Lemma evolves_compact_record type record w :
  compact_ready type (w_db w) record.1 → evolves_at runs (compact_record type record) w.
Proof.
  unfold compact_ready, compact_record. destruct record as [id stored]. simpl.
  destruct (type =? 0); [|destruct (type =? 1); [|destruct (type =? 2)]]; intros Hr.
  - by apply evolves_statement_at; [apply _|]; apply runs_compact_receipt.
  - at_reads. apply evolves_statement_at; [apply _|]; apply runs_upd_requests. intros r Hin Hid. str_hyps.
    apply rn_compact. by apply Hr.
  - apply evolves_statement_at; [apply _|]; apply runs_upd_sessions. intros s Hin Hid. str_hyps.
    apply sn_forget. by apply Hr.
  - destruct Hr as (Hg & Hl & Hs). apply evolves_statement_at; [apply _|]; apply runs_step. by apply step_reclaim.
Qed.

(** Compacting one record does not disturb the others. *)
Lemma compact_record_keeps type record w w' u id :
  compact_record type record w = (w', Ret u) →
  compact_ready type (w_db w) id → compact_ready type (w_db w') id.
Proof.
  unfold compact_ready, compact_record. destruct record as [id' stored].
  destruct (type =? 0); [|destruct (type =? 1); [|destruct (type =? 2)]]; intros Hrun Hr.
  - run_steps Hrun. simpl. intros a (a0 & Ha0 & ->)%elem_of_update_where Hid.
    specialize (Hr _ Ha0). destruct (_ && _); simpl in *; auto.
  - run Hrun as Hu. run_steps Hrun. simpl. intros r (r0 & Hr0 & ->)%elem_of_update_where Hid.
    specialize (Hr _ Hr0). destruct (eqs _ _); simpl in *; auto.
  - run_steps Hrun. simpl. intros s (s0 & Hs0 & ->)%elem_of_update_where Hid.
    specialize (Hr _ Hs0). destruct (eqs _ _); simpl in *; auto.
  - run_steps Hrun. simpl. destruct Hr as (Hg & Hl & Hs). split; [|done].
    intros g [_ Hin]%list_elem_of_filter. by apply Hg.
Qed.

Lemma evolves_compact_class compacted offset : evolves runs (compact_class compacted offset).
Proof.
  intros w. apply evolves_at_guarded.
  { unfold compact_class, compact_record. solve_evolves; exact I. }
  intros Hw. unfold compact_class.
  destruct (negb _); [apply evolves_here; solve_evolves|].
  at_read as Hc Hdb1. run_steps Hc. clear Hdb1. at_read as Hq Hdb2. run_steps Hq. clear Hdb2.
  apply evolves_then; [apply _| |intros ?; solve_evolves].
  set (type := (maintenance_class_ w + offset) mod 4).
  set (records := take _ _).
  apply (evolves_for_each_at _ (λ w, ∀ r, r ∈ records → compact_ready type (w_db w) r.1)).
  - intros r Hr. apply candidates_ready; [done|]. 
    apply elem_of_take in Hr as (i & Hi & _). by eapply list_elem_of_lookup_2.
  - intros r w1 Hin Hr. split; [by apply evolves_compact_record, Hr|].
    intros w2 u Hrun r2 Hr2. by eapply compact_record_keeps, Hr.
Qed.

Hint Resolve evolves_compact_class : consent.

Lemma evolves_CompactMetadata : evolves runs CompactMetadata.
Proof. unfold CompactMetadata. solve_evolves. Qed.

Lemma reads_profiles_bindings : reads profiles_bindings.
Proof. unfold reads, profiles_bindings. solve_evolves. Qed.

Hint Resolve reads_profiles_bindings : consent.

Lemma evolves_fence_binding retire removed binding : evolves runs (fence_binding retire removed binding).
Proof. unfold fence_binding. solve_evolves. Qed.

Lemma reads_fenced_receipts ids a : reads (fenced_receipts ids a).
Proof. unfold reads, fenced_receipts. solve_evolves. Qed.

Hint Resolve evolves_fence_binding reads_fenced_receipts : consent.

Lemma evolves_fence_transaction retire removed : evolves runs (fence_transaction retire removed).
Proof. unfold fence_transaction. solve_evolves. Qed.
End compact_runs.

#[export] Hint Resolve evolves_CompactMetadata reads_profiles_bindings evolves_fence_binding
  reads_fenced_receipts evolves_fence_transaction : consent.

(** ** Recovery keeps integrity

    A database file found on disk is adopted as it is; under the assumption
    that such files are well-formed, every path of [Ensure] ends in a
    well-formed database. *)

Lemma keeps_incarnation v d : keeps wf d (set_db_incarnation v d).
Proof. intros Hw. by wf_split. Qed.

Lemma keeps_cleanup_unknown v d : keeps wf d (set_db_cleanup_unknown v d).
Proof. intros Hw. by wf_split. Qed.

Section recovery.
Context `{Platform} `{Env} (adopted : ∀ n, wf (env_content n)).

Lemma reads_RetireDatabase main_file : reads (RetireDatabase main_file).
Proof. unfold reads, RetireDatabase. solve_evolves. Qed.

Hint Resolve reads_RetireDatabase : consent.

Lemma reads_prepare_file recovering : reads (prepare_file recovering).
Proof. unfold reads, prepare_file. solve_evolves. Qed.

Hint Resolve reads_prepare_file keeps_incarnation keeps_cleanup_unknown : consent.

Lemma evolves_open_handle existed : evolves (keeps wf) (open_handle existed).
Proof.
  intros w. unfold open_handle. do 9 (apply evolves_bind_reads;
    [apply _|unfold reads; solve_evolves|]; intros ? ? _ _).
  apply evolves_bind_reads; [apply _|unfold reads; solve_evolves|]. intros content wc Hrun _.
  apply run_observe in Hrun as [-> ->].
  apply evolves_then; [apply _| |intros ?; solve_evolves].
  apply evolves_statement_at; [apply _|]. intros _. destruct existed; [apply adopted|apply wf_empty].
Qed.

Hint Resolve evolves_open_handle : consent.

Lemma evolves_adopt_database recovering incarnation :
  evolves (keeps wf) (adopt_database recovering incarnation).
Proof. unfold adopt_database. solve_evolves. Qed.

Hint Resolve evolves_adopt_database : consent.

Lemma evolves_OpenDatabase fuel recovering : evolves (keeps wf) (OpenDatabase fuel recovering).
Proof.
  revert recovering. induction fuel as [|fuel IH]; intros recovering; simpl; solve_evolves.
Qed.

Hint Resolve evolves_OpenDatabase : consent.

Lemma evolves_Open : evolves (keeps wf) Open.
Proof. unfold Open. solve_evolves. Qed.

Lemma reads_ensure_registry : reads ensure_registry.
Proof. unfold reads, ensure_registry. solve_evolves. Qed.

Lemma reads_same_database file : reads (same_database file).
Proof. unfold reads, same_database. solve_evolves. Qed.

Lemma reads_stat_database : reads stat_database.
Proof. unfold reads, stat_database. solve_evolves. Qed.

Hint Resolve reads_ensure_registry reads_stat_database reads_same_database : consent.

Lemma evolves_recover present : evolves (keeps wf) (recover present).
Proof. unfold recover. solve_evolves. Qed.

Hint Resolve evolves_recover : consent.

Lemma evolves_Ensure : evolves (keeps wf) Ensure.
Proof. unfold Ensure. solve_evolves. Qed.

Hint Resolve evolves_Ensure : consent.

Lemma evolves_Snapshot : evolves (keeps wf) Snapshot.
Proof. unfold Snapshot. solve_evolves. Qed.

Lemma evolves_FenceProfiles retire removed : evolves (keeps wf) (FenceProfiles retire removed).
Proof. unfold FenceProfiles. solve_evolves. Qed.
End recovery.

::::

• **Requirement**:
Determine the number of lines in the entries that hold the string "existed"; write that number and nothing else.

• **Task answer**:
2